Dear Dr. pROfIt: My boss thinks that free shipping and 20 percent off promotions are the key to competing with brands online. My team thinks we're giving our business away for free. Who's right?
Dr pROfIt: It’s hard to say who's right. Fortunately, your data can give you the answer. In your database, find customers who ordered between October 2008 and September 2009. Add the customer spend of those customers in the past 12 months to their previous lifetime spend with your brand up until October 2008. Then, determine if the customers are discount/promotion shoppers, mixed shoppers (i.e., buys with discounts and promotions, as well as at full price) or full price-only customers. Finally, measure the net profit of each customer between October 2009 and September 2010.

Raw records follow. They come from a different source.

Lemma ext_step_inv (cs : list ascii) (st : ext_scan) (i : Z) (c : ascii) :
  (0 <= i)%Z ->
  cs !! Z.to_nat i = Some c ->
  scan_inv cs i st ->
  scan_inv cs (i - 1) (ext_step st (i, c)).
Proof.
  intros Hi Hc [Hdot Hend]. unfold ext_step.
  destruct (stopped st).
  { split; [exact Hdot|]. destruct Hend; [left|right]; lia. }
  case_bool_decide as Hslash.
  { destruct (negb (matchedSlash st)); simpl;
      (split; [exact Hdot|]); simpl; (destruct Hend; [left|right]; lia). }
  destruct (end_ st =? -1)%Z eqn:He; simpl.
  - apply Z.eqb_eq in He.
    assert (Hsd : startDot st = (-1)%Z) by (destruct Hdot as [|(? & _ & ?)]; lia).
    case_bool_decide as Hd; simpl.
    + rewrite Hsd. simpl. split; simpl.
      * right. subst c. split; [exact Hi|]. split; [exact Hc|]. lia.
      * right. lia.
    + rewrite Hsd. simpl. split; simpl;
        [left; first [exact Hsd|reflexivity]|right; lia].
  - apply Z.eqb_neq in He.
    assert (Hlt : (i < end_ st)%Z) by (destruct Hend; [contradiction|assumption]).
    case_bool_decide as Hd.
    + destruct (startDot st =? -1)%Z eqn:Hs; simpl.
      * split; simpl; [|right; lia].
        right. subst c. split; [exact Hi|]. split; [exact Hc|exact Hlt].
      * destruct (negb (preDotState st =? 1)%Z);
          (split; simpl; [exact Hdot|right; lia]).
    + destruct (negb (startDot st =? -1)%Z);
        (split; simpl; [exact Hdot|right; lia]).
Qed.

Lemma ext_scan_inv (total rest : list ascii) : forall (cs : list ascii) (st : ext_scan),
  total = (cs ++ rest)%list ->
  scan_inv total (Z.of_nat (length cs) - 1) st ->
  scan_inv total (-1) (fold_left ext_step (rev (indexed_from 0%Z cs)) st).
Proof.
  intros cs. revert rest.
  induction cs as [|c cs IH] using rev_ind; intros rest st Htotal Hinv.
  - exact Hinv.
  - rewrite indexed_from_app, rev_app_distr. simpl. rewrite Z.add_0_l.
    rewrite length_app in Hinv. simpl in Hinv.
    apply (IH ([c] ++ rest)%list).
    + rewrite Htotal, <- app_assoc. reflexivity.
    + apply ext_step_inv; [lia| |].
      * rewrite Htotal, Nat2Z.id, <- app_assoc.
        rewrite lookup_app_r by reflexivity.
        rewrite Nat.sub_diag. reflexivity.
      * replace (Z.of_nat (length cs))
          with (Z.of_nat (length cs + 1) - 1)%Z by lia.
        exact Hinv.
Qed.

(** The key looked up in [SUPPORTED_FORMATS] is empty or starts with a dot,
    so it is never the name of a property that every JavaScript object
    inherits. *)
Lemma extname_dot (p : string) :
  extname p = "" \/ exists s, extname p = String "."%char s.
Proof.
  unfold extname.
  pose proof (ext_scan_inv (list_ascii_of_string p) [] (list_ascii_of_string p)
                ext_init) as Hinv.
  fold (ext_scan_path p) in Hinv.
  destruct Hinv as [Hdot _].
  { rewrite app_nil_r. reflexivity. }
  { split; left; reflexivity. }
  destruct (startDot (ext_scan_path p) =? -1)%Z eqn:E;
    [left; reflexivity|].
  apply Z.eqb_neq in E. cbn [orb].
  destruct (_ || _); [left; reflexivity|].
  destruct Hdot as [Hnone|(H0 & Hc & Hlt)]; [contradiction|].
  - right.
    destruct (Z.to_nat (end_ (ext_scan_path p) - startDot (ext_scan_path p)))
      as [|m] eqn:Hm; [lia|].
    rewrite (substring_head p _ m "."%char Hc). eexists. reflexivity.
Qed.

(** ** The validator *)

Lemma validateVideoFile_eq (w : World) (p : string) :
  Remote.validateVideoFile p w =
  match fs w !! p with
  | None => (Throw (FileNotFound p), w)
  | Some f =>
      match assoc (toLowerCase (extname p)) SUPPORTED_FORMATS with
      | None => (Throw UnsupportedFormat, w)
      | Some mime =>
          if MAX_FILE_SIZE <? size f then (Throw FileTooLarge, w)
          else (Return mime, w)
      end
  end.
Proof.
  unfold Remote.validateVideoFile, bind, existsSync, statSync, throw, ret.
  destruct (fs w !! p) as [f|] eqn:Hf.
  - rewrite bool_decide_eq_true_2 by eauto. cbn [negb].
    destruct (assoc (toLowerCase (extname p)) SUPPORTED_FORMATS) as [mime|];
      [|reflexivity].
    rewrite Hf. destruct (MAX_FILE_SIZE <? size f); reflexivity.
  - rewrite bool_decide_eq_false_2 by (intros [? ?]; discriminate).
    reflexivity.
Qed.
(** * Beisman Maps single-page client: router, session gate and form handlers

    A shallow embedding of [static/js/app.js] (class [BeismanMapApp]).

    - The fields of the application object ([currentUser], [currentPage],
      [pageHistory], [selectedMapId], [selectedEntityInfo],
      [tempEntitiesList]) form the record [App].
    - The part of the document and of the browser that the script reads
      or writes (address bar, [#page-title], [#content-area] and the
      elements created inside it) forms the record [Dom]; the markup
      assigned to [innerHTML] is kept as a tree ([Markup]) that carries
      the data the template interpolates and the values of the form
      controls.
    - Console lines, alerts, requests, [pushState] calls and assignments
      to the [innerHTML] of [#content-area] are also appended to a trace,
      so that the absence of a request or of a rendering can be stated.
    - [async] methods are resumable tasks: a task stops at each
      [await fetch(...)] and is resumed with the settled promise and with
      the world as it is at that moment.
    - Strings of the application are sequences of code units below 256;
      numbers are integers.  The texts of console lines are the bytes of
      the source file. *)

From Stdlib Require Import Bool Arith ZArith List String Ascii Lia.
From Stdlib Require Import DecimalString.
Import ListNotations.
Open Scope list_scope.
Open Scope string_scope.

Set Implicit Arguments.
Set Warnings "-register-all".

(* ================================================================= *)
(** ** Strings as the script uses them *)

Module Str.

(** [s.length] *)
Definition len (s : string) : nat := String.length s.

If you have a statistical analyst on-staff, run a model that predicts the impact of a discount/promotion shopper, a mixed shopper and a full price-only shopper, using historical data to predict profit in the next 12 months. If your discount/promotion and mixed shoppers yield lower future profit than your full price-only shoppers, you might have a problem.
Also conduct a “migration analysis.” Determine if customers who used to be full-price customers but now shop because of discounts/promotions eventually migrate back to full price, or if they continue to shop only because of discounts and promotions.
So often customers that used to shop full price become discount/promotion shoppers, failing to ever go back to full-price shopping behavior. This behavior results in the short-term benefit of a promotion, followed by the long-term frustration of having to offer the customer discounts and promotions repeatedly in the future.
Don’t let opinions on Twitter guide your strategy. Simply use your own customer data to answer the question for yourself.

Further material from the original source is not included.